Albright currently uses a compression sports bra to fulfill that purpose. He said that sizing can be tricky since measurements must be taken in inches. A soft tape measure is the best way to get those measurements down.
The DIY Scene
Barker’s particular challenge is height.
“When it comes to body sizes, I’m six feet tall. It’s tough to find women’s sizes, generally, and also, oftentimes if I do, my shoulders will be a little bit big or I’ll be more tall than expected. It’s a funny combination. By and large, when you find larger sizes of clothing, they’ll fit me in one way or another. I’ll be comfy in the waist here, but it’ll be baggy in places that look unfortunate.”

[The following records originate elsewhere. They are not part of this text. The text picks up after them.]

(* ===== verification/Crud.v ===== *)
(** * Crud: the record handlers of the controller

    [getUsers], [postUser], [deleteUsers], [getUser], [updateUser] and
    [deleteUser] of [src/controllers/userController.js], each a [try]
    around one call of the [User] model whose [catch] rethrows the
    error with a handler-specific prefix.  The model calls they make
    are defined here over the store of [UserModel]:
    - [User.find({}, projection, options)]: a projection of the schema
      paths (empty: every path but the unselected [password]; inclusive:
      [_id] and the listed paths, [password] included when listed), and
      the options [limit] (cast to a number; [0] means no limit, a
      negative limit its absolute value) and [sort] on [firstName]
      (absent values first when ascending; strings in binary order);
    - [User.create(body)]: a new document of the paths present in the
      body, with a fresh id, validated and passed through the pre-save
      hook, then inserted;
    - [User.findByIdAndUpdate(id, {$set: body}, {new: true})]: an
      update command, which runs neither the validators nor the save
      hook, answering the updated record without its password;
    - [User.deleteMany()] and [User.findByIdAndDelete(id)].
    Every write command consults the fault schedule once. *)

From stdpp Require Import base list strings sorting pretty sets.
From Stdlib Require Import ZArith String Ascii.
From S2P Require Import Prelude Crypto Jwt UserModel Http Fixtures Auth.
Open Scope string_scope.
Open Scope Z_scope.
Local Open Scope st_scope.

(** ** Projection and options of [getUsers] *)

(** The record with every path absent but [_id]. *)
Definition blank (u : User) : User :=
  mkUser (_id u) None None None None None None None None.

(** A result document under a projection: the empty projection keeps
    every path but [password] ([select: false] in the schema); an
    inclusive one keeps [_id] and the listed paths. *)
Definition project (ps : list Path) (u : User) : User :=
  match ps with
  | [] => with_password None u
  | _ => merge (fun p => bool_decide (p ∈ ps)) u (blank u)
  end.

(** The options object of [getUsers]: [limit] as the query gave it and
    the direction of the sort on [firstName]. *)
Record FindOptions := mkOptions { opt_limit : option string; opt_sort : option Z }.

(** [Object.keys(req.query).length]: the keys present in the query. *)
Definition query_has_keys (q : Query) : bool :=
  existsb (fun o => bool_decide (is_Some o)) [q_userName q; q_email q; q_password q; q_firstName q; q_lastName q;
    q_gender q; q_limit q; q_sortByFirstName q; q_resetToken q].

(** The [filter] and [options] objects that [getUsers] builds. *)
Definition getUsers_args (q : Query) : list Path * FindOptions :=
  if query_has_keys q then
    let f := ((if truthy (q_userName q) then [P_userName] else []) ++
             (if truthy (q_email q) then [P_email] else []) ++
             (if truthy (q_password q) then [P_password] else []) ++
             (if truthy (q_firstName q) then [P_firstName] else []) ++
             (if truthy (q_lastName q) then [P_lastName] else []) ++
             (if truthy (q_gender q) then [P_gender] else []))%list in
    let lim := if truthy (q_limit q) then q_limit q else None in
    let srt := if truthy (q_sortByFirstName q)
               then Some (if bool_decide (q_sortByFirstName q = Some "asc") then 1 else -1)
               else None in
    (f, mkOptions lim srt)
  else ([], mkOptions None None).

(** Casting the [limit] string to a number: an optional minus sign and
    decimal digits. *)
Fixpoint digits_value (acc : Z) (s : string) : option Z :=
  match s with
  | EmptyString => Some acc
  | String c s' =>
      let n := Z.of_nat (nat_of_ascii c) - 48 in
      if (0 <=? n) && (n <=? 9) then digits_value (10 * acc + n) s' else None
  end.

Definition parse_limit (s : string) : option Z :=
  match s with
  | String "-"%char (String c s') => Z.opp <$> digits_value 0 (String c s')
  | String c s' => digits_value 0 (String c s')
  | EmptyString => None
  end.

(** MongoDB's [limit]: [0] returns everything; a negative limit is
    taken by its absolute value. *)
Definition apply_limit (n : Z) (l : list User) : list User :=
  if n =? 0 then l else take (Z.to_nat (Z.abs n)) l.

(** The order of [sort: {firstName: 1}]: an absent value first, then
    strings in binary order. *)
Definition firstName_le (a b : option string) : Prop :=
  match a, b with
  | None, _ => True
  | Some _, None => False
  | Some x, Some y => String.compare x y <> Gt
  end.

#[export] Instance firstName_le_dec : RelDecision firstName_le.
Proof. intros [x|] [y|]; simpl; apply _. Defined.

Definition sort_order (dir : Z) (u v : User) : Prop :=
  if dir =? 1 then firstName_le (firstName u) (firstName v)
  else firstName_le (firstName v) (firstName u).

#[export] Instance sort_order_dec dir : RelDecision (sort_order dir).
Proof. intros u v. unfold sort_order. destruct (dir =? 1); apply _. Defined.

(** [User.find({}, filter, options)]: sort, then limit, then project. *)
Definition find_all (ps : list Path) (o : FindOptions) : ST World (list User) :=
  let* w := st_get in
  let sorted := match opt_sort o with
                | Some dir => merge_sort (sort_order dir) (db w)
                | None => db w
                end in
  match opt_limit o with
  | None => st_ret (project ps <$> sorted)
  | Some s =>
      match parse_limit s with
      | None => throw ("Cast to Number failed for value " ++ s ++ " at path limit")
      | Some n => st_ret (project ps <$> apply_limit n sorted)
      end
  end.

(** ** Writes of the update and delete commands *)

(** The fields of [{$set: req.body}]: the paths present in the body. *)
Definition set_fields (i : UserInput) (u : User) : User := {|
  _id := _id u;
  userName := if in_userName i is Some v then Some v else userName u;
  email := if in_email i is Some v then Some v else email u;
  password := if in_password i is Some v then Some v else password u;
  firstName := if in_firstName i is Some v then Some v else firstName u;
  lastName := if in_lastName i is Some v then Some v else lastName u;
  gender := if in_gender i is Some v then Some v else gender u;
  resetPasswordToken := if in_resetPasswordToken i is Some v then Some v
                        else resetPasswordToken u;
  resetPasswordExpire := if in_resetPasswordExpire i is Some v then Some v
                         else resetPasswordExpire u
|}.

(** A failing write command throws the store's error. *)
Definition write_command : ST World unit :=
  let* fails := next_write_fails in
  if fails then throw "MongoServerError: write failed" else st_ret tt.

(** [User.findByIdAndUpdate(id, {$set: body}, {new: true})]. *)
Definition findByIdAndUpdate (id : ObjectId) (i : UserInput) : ST World (option User) :=
  let* _ := write_command in
  let* w := st_get in
  match find_first (id_is id) (db w) with
  | None => st_ret None
  | Some u =>
      let u' := set_fields i u in
      let* _ := st_put (set_db (replace_by_id u' (db w)) w) in
      st_ret (Some (with_password None u'))
  end.

(** [User.findByIdAndDelete(id)] *)
Definition findByIdAndDelete (id : ObjectId) : ST World (option User) :=
  let* _ := write_command in
  let* w := st_get in
  let* _ := st_put (set_db (filter (fun u => negb (id_is id u)) (db w)) w) in
  st_ret (with_password None <$> find_first (id_is id) (db w)).

(** [User.deleteMany()] *)
Definition deleteMany : ST World unit :=
  let* _ := write_command in
  let* w := st_get in
  st_put (set_db [] w).

(** ** [User.create(body)] *)

(** The id of a new document: larger than every stored one. *)
Definition fresh_id (l : list User) : ObjectId := N.succ (foldr N.max 0%N (_id <$> l)).

(** [new User(body)]: the schema paths present in the body. *)
Definition input_user (id : ObjectId) (i : UserInput) : User :=
  set_fields i (mkUser id None None None None None None None None).

(** The paths a new document holds, all of them modified. *)
Definition input_paths (i : UserInput) : list Path :=
  ((if in_userName i is Some _ then [P_userName] else []) ++
   (if in_email i is Some _ then [P_email] else []) ++
   (if in_password i is Some _ then [P_password] else []) ++
   (if in_firstName i is Some _ then [P_firstName] else []) ++
   (if in_lastName i is Some _ then [P_lastName] else []) ++
   (if in_gender i is Some _ then [P_gender] else []) ++
   (if in_resetPasswordToken i is Some _ then [P_resetPasswordToken] else []) ++
   (if in_resetPasswordExpire i is Some _ then [P_resetPasswordExpire] else []))%list.

Section Create.
Context `{PasswordHasher}.

(** [User.create(body)]: a new document is validated on every path (the
    password is required), passes through the pre-save hook, and is
    inserted at the end of the collection. *)
Definition User_create (i : UserInput) : ST World Doc :=
  let* w := st_get in
  let d := mkDoc (input_user (fresh_id (db w)) i) (input_paths i) true in
  if negb (truthy (password (doc d)))
  then throw "User validation failed: password: Path `password` is required."
  else
    let* d1 := pre_save d in
    let* _ := write_command in
    let* w1 := st_get in
    let* _ := st_put (set_db (db w1 ++ [doc d1]) w1) in
    st_ret (mkDoc (doc d1) [] true).
End Create.

(** ** The handlers *)

Section Handlers.
Context `{PasswordHasher} `{Digest} `{TokenSigner}.
Context (cfg : Config).

(** The response [res.status(200).setHeader('Content-Type', ct).json(v)]. *)
Definition json_200 (ct : string) (v : Json) : Response :=
  res_json v (res_setHeader "Content-Type" ct (res_status 200 res0)).

(** [getUsers] *)
Definition getUsers (req : Req) : ST World Response :=
  let '(filter, options) := getUsers_args (query req) in
  st_catch
    (let* users := find_all filter options in
     st_ret (json_200 "application/json" (JArr (JDoc <$> users))))
    (fun m => throw ("ERROR RETRIEVING USERS: " ++ m)).

(** [postUser] *)
Definition postUser (req : Req) : ST World Response :=
  st_catch
    (let* user := User_create (body req) in
     sendTokenResponse cfg user 201)
    (fun m => throw ("ERROR POSTING USER: " ++ m)).

(** [deleteUsers] *)
Definition deleteUsers (req : Req) : ST World Response :=
  st_catch
    (let* _ := deleteMany in
     st_ret (json_200 "applicaton/json" (success_msg true "succesfully deleted all users!")))
    (fun m => throw ("ERROR DELETING USERS: " ++ m)).

(** [getUser] *)
Definition getUser (req : Req) : ST World Response :=
  st_catch
    (let* user := findById false (params_userId req) in
     st_ret (json_200 "application/json"
               (match user with Some d => JDoc (doc d) | None => JNull end)))
    (fun m => throw ("ERROR GETTING USER " ++ pretty (params_userId req) ++ ": " ++ m)).

(** [updateUser] *)
Definition updateUser (req : Req) : ST World Response :=
  st_catch
    (let* user := findByIdAndUpdate (params_userId req) (body req) in
     st_ret (json_200 "application/json"
               (match user with Some u => JDoc u | None => JNull end)))
    (fun m => throw ("ERROR UPDATING USER  " ++ pretty (params_userId req) ++ ": " ++ m)).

However, her search for well-fitting clothing has led her to discover queer designers. Although there is a cost premium due to the fact these are independent producers, Barker said that it’s nice to find something made for bodies like hers. She recommends Erica Williams and Maya Kern in particular.
As a former graphic designer, Barker makes her own T-shirt designs. Through a website called Threadless, she uploads her image, chooses a shirt fit and purchases the resulting product at cost. For people who know how to work tech, it’s fast, she said. The website also allows users to set up their own store. Although not everyone possesses graphic design skills, for those that do this one way to make properly fitting clothing.
The Winding Path to Gender Euphoria
While online shops and thrift stores provide ways to anonymously and cheaply experiment (while keeping return policies in mind), the importance of the transgender and nonbinary community cannot be overstated. Resources such as Marsha’s Closet, or clothing swaps, not only provide clothing but potentially introduce like-minded people willing to give guidance.
Rosenblum said that there are a lot of rules in creative expression that prevent people from being creative. Their advice? Break them.
Some people like to go slow, others like to dash their anxiety against a rock and dive right in. It’s OK to find new items in drips and drabs rather than reinvent style all at once. The important thing is to feel validated in what one wears. The end goal should be euphoria.
“Gender dysphoria is talked about a whole lot,” Mackenzie said. “I don’t need to explain that to you, but a sentiment I see barely with people providing advice to new trans folks is that nobody ever talks about gender euphoria as much—how good it feels to actually see yourself as a woman. How good it looks to see yourself and go, ‘Holy shit. I am, in fact, a cute girl.’ It’s a big deal. Even if you’re not doing it all the time, it feels good to be doing it at all.”